§ **Brief**:
The word "rendered" marks the lines to keep; find each one in the data and copy it.

*** Opening Provided data ***

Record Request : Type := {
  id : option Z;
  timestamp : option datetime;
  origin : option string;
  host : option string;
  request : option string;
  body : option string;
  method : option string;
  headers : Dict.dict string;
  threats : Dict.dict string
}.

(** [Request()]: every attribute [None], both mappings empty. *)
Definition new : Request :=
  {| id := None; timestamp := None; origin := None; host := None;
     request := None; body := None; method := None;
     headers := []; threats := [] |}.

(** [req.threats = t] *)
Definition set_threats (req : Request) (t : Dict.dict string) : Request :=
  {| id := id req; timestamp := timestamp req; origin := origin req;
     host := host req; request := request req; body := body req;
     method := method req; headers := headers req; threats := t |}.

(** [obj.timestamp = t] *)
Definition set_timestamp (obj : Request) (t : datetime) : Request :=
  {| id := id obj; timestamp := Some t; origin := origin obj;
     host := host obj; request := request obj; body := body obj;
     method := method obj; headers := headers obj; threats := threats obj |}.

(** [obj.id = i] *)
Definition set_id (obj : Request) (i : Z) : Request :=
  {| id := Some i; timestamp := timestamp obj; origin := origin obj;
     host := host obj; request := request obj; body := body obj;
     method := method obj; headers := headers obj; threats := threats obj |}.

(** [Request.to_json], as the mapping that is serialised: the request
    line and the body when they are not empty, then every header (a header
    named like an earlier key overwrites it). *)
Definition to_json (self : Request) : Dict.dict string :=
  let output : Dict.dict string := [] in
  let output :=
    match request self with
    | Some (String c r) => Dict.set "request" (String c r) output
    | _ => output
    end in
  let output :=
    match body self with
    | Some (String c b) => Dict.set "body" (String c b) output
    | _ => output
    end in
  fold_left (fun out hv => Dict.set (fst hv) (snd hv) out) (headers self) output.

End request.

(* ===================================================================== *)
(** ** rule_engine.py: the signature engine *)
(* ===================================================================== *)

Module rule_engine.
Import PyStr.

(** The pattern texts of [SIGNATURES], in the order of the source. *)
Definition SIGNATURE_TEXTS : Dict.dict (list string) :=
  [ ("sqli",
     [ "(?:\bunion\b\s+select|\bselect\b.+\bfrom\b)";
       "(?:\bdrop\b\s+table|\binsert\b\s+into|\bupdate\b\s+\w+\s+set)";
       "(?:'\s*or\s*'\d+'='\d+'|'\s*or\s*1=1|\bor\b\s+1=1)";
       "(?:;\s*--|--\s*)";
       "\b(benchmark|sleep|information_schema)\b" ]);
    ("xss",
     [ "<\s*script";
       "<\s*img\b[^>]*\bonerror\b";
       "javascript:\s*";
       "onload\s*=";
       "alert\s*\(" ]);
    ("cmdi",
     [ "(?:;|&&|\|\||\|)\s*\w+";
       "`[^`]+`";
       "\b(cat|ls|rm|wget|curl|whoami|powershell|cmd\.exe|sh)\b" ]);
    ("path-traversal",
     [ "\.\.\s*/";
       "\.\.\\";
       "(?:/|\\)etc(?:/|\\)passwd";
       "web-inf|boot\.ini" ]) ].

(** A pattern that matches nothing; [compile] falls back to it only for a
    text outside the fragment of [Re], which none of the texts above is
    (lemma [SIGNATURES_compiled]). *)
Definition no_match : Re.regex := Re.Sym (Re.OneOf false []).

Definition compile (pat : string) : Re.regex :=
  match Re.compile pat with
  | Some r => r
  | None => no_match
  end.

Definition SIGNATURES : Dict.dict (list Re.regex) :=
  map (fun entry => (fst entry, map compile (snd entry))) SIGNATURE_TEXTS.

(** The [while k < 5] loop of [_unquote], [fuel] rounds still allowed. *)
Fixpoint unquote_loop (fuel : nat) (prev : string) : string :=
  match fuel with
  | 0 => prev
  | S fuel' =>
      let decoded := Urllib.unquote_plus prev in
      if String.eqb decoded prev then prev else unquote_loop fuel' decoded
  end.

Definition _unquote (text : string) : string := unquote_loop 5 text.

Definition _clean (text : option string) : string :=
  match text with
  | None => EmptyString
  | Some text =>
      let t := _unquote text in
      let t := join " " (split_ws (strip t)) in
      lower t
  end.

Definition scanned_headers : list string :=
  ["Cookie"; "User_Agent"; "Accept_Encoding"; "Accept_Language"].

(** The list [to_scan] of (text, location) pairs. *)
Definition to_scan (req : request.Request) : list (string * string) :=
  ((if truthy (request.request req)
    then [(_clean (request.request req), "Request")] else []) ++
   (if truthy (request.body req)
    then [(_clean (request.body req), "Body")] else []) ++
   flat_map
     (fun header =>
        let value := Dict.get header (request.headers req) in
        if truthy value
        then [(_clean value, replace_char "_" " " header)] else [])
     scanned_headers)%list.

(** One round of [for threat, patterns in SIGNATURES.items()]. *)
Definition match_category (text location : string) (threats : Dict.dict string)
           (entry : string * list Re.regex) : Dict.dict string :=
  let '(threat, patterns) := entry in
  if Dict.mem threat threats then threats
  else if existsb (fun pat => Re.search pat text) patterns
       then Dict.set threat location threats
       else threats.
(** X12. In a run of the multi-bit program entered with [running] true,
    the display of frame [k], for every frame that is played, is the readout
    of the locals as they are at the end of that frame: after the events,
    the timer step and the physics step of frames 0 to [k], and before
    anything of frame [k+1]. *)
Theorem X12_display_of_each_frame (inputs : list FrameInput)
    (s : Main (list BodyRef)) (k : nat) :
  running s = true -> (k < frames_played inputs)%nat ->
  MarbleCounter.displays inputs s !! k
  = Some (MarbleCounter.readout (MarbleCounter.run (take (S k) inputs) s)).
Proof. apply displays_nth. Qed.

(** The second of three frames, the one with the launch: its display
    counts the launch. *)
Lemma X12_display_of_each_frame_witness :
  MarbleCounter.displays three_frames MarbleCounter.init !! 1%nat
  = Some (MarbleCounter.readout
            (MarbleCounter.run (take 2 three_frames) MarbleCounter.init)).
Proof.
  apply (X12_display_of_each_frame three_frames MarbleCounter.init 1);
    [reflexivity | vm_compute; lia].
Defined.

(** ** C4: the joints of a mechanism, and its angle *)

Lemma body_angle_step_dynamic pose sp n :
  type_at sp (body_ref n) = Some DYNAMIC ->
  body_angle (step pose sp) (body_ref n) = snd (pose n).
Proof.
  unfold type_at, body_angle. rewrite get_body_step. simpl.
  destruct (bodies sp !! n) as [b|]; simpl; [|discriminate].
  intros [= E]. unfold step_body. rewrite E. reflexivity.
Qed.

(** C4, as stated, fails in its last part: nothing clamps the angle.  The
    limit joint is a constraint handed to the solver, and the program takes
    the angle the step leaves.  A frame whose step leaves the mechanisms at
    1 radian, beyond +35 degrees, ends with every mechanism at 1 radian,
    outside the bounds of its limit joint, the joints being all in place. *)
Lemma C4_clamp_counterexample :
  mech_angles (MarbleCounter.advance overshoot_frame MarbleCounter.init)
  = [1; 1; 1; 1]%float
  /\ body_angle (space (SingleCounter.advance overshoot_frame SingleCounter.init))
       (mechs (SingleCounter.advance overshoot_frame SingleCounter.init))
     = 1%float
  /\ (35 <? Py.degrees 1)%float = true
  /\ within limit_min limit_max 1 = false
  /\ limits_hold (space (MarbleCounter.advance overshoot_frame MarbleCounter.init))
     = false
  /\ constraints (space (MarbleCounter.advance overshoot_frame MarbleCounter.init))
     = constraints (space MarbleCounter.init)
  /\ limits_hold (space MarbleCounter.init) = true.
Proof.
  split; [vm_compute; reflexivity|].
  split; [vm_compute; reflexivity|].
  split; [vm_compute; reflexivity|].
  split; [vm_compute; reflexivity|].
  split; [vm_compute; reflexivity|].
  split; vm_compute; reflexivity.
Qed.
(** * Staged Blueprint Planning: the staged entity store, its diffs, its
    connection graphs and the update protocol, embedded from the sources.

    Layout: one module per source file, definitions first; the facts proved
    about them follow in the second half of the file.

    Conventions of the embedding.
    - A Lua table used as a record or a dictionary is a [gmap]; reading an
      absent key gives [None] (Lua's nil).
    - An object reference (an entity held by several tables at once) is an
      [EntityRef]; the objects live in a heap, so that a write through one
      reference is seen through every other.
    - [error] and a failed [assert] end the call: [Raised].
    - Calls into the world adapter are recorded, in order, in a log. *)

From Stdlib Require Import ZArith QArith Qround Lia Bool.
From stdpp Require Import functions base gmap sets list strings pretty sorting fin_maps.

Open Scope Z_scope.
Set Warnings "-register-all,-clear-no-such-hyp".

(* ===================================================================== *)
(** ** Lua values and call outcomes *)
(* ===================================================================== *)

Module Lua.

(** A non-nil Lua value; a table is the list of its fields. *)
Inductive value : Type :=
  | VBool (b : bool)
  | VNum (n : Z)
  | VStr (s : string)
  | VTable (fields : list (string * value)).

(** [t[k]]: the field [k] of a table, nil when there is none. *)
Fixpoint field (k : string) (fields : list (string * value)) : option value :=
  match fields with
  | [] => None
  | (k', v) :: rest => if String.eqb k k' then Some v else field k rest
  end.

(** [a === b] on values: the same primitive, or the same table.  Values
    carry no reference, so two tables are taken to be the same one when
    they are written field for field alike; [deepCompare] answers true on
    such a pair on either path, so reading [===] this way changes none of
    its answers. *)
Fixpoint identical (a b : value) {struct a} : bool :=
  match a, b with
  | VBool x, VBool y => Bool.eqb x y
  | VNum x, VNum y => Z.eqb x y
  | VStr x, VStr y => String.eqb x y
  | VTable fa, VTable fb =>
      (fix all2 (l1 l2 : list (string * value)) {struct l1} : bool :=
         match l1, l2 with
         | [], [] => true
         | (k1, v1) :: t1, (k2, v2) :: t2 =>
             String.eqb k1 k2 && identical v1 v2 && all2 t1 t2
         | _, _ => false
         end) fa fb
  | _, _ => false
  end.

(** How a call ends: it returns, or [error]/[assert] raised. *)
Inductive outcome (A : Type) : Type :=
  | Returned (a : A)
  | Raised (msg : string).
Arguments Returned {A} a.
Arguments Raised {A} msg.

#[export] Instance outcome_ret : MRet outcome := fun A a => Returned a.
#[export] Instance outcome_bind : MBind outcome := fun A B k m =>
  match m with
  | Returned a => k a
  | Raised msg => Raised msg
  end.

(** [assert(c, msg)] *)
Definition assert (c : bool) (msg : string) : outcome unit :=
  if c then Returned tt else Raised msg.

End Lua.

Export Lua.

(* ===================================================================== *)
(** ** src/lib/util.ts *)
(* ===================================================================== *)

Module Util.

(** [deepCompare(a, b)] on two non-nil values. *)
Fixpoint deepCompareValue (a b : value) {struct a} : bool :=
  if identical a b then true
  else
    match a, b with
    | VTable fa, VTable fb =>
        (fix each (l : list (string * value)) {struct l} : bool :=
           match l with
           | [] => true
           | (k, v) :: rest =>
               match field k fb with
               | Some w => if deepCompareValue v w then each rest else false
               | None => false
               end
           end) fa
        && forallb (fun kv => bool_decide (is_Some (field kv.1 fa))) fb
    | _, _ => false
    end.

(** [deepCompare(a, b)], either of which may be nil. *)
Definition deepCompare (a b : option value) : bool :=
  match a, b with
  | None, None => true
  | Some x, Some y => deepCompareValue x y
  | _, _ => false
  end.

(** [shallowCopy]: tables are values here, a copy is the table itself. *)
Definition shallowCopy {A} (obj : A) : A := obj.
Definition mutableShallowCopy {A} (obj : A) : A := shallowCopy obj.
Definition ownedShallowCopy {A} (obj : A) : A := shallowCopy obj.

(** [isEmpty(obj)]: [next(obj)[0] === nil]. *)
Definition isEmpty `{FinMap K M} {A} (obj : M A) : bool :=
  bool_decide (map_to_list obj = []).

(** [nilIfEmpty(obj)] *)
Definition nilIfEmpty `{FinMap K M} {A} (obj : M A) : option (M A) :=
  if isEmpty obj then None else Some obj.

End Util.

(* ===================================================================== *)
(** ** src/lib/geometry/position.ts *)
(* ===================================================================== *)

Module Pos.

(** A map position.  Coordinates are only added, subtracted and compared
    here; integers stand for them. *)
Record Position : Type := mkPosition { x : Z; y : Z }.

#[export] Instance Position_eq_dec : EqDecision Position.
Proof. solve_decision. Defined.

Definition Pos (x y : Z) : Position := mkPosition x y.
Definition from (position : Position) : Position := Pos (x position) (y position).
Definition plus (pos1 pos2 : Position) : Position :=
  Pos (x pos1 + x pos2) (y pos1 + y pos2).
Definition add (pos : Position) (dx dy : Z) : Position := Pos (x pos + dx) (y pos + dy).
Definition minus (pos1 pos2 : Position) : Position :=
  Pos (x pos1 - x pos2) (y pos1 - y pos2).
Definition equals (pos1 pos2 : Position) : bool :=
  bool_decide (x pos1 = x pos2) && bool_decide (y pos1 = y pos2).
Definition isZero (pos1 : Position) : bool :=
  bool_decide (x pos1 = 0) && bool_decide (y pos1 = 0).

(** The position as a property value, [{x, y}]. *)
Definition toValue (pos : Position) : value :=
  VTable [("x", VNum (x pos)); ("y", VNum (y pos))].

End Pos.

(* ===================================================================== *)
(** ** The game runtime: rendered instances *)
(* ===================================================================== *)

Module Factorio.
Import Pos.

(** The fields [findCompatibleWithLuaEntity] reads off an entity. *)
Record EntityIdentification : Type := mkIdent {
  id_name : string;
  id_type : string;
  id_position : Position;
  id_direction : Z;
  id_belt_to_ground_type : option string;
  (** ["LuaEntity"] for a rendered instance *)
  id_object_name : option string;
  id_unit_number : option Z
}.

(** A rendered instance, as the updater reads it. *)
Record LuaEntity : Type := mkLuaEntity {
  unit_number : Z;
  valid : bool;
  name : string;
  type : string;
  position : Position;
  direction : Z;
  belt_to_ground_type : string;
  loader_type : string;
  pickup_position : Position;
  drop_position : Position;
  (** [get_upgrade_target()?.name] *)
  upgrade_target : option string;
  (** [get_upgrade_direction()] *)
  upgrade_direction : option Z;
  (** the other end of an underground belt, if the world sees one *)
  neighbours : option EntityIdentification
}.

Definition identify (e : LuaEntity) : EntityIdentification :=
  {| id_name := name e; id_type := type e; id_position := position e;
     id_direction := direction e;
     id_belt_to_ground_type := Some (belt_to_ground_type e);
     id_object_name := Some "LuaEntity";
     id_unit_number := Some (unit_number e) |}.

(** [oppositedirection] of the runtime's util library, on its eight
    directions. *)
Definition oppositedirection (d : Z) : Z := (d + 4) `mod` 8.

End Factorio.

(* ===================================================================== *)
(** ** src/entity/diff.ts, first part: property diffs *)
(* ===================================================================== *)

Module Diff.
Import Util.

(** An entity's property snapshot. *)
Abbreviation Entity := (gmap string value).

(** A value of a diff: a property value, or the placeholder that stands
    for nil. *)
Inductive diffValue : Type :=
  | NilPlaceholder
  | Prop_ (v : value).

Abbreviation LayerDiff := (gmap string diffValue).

*** Closing Provided data ***

§ **Exercise output**:
(** ** The game runtime: rendered instances *)
  (** ["LuaEntity"] for a rendered instance *)
(** A rendered instance, as the updater reads it. *)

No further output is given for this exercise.